Gosto do mito que se cria em torno de um escritor. O mito de Dalton Trevisan e Rubem Fonseca, que não dão entrevistas e não frequentam os lugares. O mito de J. D. Salinger, que não se deixava fotografar. O mito de Paulo Leminski e Jack Kerouac, que viviam uma espécie de convulsão da literatura. E por aí vai, mas voltemos ao título. Que título? O título da crônica, caralho!

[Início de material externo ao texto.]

(* ===== verification/LlmConvert.v ===== *)
(** * Translation between model APIs ([blackbox_server/proxy/rollout_llm_proxy.py])

    The agents speak the Anthropic messages API or the OpenAI responses API; the proxy in front
    of the rollout speaks chat completions.  This file holds the translations of requests and of
    complete answers, in both directions; [LlmStream] translates answers that are streamed.
    [json_text] is [json.dumps(v, ensure_ascii=False)]; a membership test in a set of strings
    raises for a list or a dictionary, which Python cannot hash. *)

From Stdlib Require Import Ascii.
From S2P Require Import Prelude.
From S2P Require Import PyFloat.
From S2P Require Import PyVal.
From S2P Require Import Json.

Local Open Scope string_scope.
Local Open Scope list_scope.
Local Open Scope py_scope.

Abbreviation dict := (list (string * pyval)) (only parsing).

(** ** Values *)

(** [a or b] *)
Definition por (a b : pyval) : pyval := if py_truth a then a else b.

(** [v == s] for a literal [s] *)
Definition is_text (v : pyval) (s : string) : bool :=
  match v with PStr t => String.eqb t s | _ => false end.

(** [v in {...}] for a set of strings *)
Definition in_set (v : pyval) (l : list string) : result bool :=
  match v with
  | PList _ | PDict _ => Raise (TypeError "unhashable type")
  | PStr s => Ok (bool_decide (s ∈ l))
  | _ => Ok false
  end.

(** [d.get(k) if isinstance(d.get(k), dict) else {}] *)
Definition dict_at (d : dict) (k : string) : dict := match pget d k with PDict x => x | _ => [] end.

Definition lf : string := String "010"%char "".

(** ["\n".join(part for part in parts if part)] *)
Definition join_lines (parts : list string) : string :=
  join lf (List.filter (fun p => negb (String.eqb p "")) parts).

Section Text.
Context `{PyText}.

Fixpoint json_text (v : pyval) : string :=
  match v with
  | PNone => "null"
  | PBool b => if b then "true" else "false"
  | PInt z => str_of_Z z
  | PFloat f => dumps_float f
  | PStr s => dumps_str s
  | PList l => "[" +:+ join ", " (map json_text l) +:+ "]"
  | PDict d =>
      "{" +:+ join ", " ((fix enc (d : dict) : list string :=
                            match d with
                            | [] => []
                            | (k, x) :: d' => (dumps_str k +:+ ": " +:+ json_text x) :: enc d'
                            end) d) +:+ "}"
  end.

(** [str(d.get(k1) or d.get(k2) or ... or default)] *)
Definition text_or (d : dict) (keys : list string) (default : string) : string :=
  py_str (foldr (fun k v => por (pget d k) v) (PStr default) keys).

(** [arguments if isinstance(arguments, str) else json.dumps(arguments or {})] *)
Definition arguments_text (v : pyval) : string :=
  match v with PStr s => s | _ => json_text (por v (PDict [])) end.

(** ** The responses API *)

Definition response_part_text (item : pyval) : result string :=
  match item with
  | PStr s => Ok s
  | PDict d =>
      let! known := in_set (pget d "type") ["input_text"; "output_text"; "text"] in
      Ok (if known && negb (is_pnone (pget d "text")) then py_str (pget d "text")
          else if negb (is_pnone (pget d "text")) then py_str (pget d "text")
          else if negb (is_pnone (pget d "output")) then py_str (pget d "output")
          else json_text item)
  | _ => Ok (py_str item)
  end.

Definition _openai_responses_content_to_text (value : pyval) : result string :=
  match value with
  | PNone => Ok ""
  | PStr s => Ok s
  | PList l => let! parts := mapM_res response_part_text l in Ok (join_lines parts)
  | _ => Ok (json_text value)
  end.

(** The text of the first of [keys] that has one. *)
Fixpoint first_text (d : dict) (keys : list string) : result string :=
  match keys with
  | [] => Ok ""
  | k :: keys =>
      if phas d k
      then let! text := _openai_responses_content_to_text (pget d k) in
           if String.eqb text "" then first_text d keys else Ok text
      else first_text d keys
  end.

Definition _openai_chat_message_reasoning_to_text (message : dict) : result string :=
  first_text message ["reasoning_content"; "reasoning"].

Definition summary_part (part : pyval) : result (list string) :=
  match part with
  | PStr s => Ok [s]
  | PDict d =>
      let text := por (pget d "text") (por (pget d "summary_text") (pget d "content")) in
      if is_pnone text then Ok []
      else let! t := _openai_responses_content_to_text text in Ok [t]
  | _ => Ok [py_str part]
  end.

Definition _openai_response_reasoning_to_text (item : dict) : result string :=
  let! text := match pget item "summary" with
               | PList l => let! parts := mapM_res summary_part l in Ok (join_lines (concat parts))
               | _ => Ok ""
               end in
  if String.eqb text "" then first_text item ["content"; "text"; "reasoning_content"; "reasoning"]
  else Ok text.

Definition _openai_response_function_call_to_chat_tool_call (item : dict) : pyval :=
  PDict [("id", PStr (text_or item ["call_id"; "id"] "call_proxy"));
         ("type", PStr "function");
         ("function", PDict [("name", PStr (text_or item ["name"] "tool"));
                             ("arguments", PStr (arguments_text (pget item "arguments")))])].

Definition _openai_response_function_call_to_chat_message (item : dict) (reasoning : option string) : dict :=
  [("role", PStr "assistant"); ("content", PNone);
   ("tool_calls", PList [_openai_response_function_call_to_chat_tool_call item])]
  ++ match reasoning with
     | None | Some "" => []
     | Some r => [("reasoning_content", PStr r)]
     end.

As três bebedeiras memoráveis que menciono no título são aquelas que consigo lembrar, claro, já que são memoráveis. Uma delas se deu numa passagem de ano. Era no século passado e eu ainda morava em Belém. A bebida era champanhe e eu não era (e ainda não sou) muito fã de champanhe, pois achava muito fraca. E era aí que estava o erro. Aconteceu aquilo que dizem de champanhe. Ela veio cercando devagarinho e quando me toquei já não me tocava de mais nada e toquei a fazer besteira. Atravessei a Marambaia inteira sob o efeito da champanhe, tirando onda com todo mundo, cantando alto e feliz da vida. E até hoje não sei se é A champanhe ou O champanhe.

Outra bebedeira legal foi na abertura de uma exposição (ou vernissage, como queiram). Não sei como está hoje, já que vivo longe (mas bem perto) de Belém há 17 anos, mas, no final dos anos 80, Belém fervilhava de vernissages. Eu e minha galera da época íamos a uns quatro vernissages por semana. E sempre regados a bons vinhos brancos e outras bebidas. Pois bem: dentro do quesito outras bebidas, certo dia encontrei uma sangria muito doida. Depois de sangrar toda aquela sangria, fiz uma porção de loucuras na galeria até que alguém mais sensato me pediu, educadamente, pra dar o FOOOOOOORA DAQUI, SEU MARGINAAAAAAAAL, ANTES QUE EU FAÇA UMA SANGRIA NA TUA CAAAAAAARA!

A terceira e última bebedeira louca (terceira e última para as finalidades desta crônica, que fique esclarecido!) foi na casa de um amigo, já aqui em Macapá. Depois de um bolo de maconha, muitos baseados e muitas cervejas, apareceu uma garrafa de absinto. Aí, mano, imagine o que aconteceu. Se conseguir imaginar, me diz aí, por que eu, até agora, estou vendo gnomos.

Até a próxima bebedeira ou até a próxima crônica. O que vier primeiro. Saúde!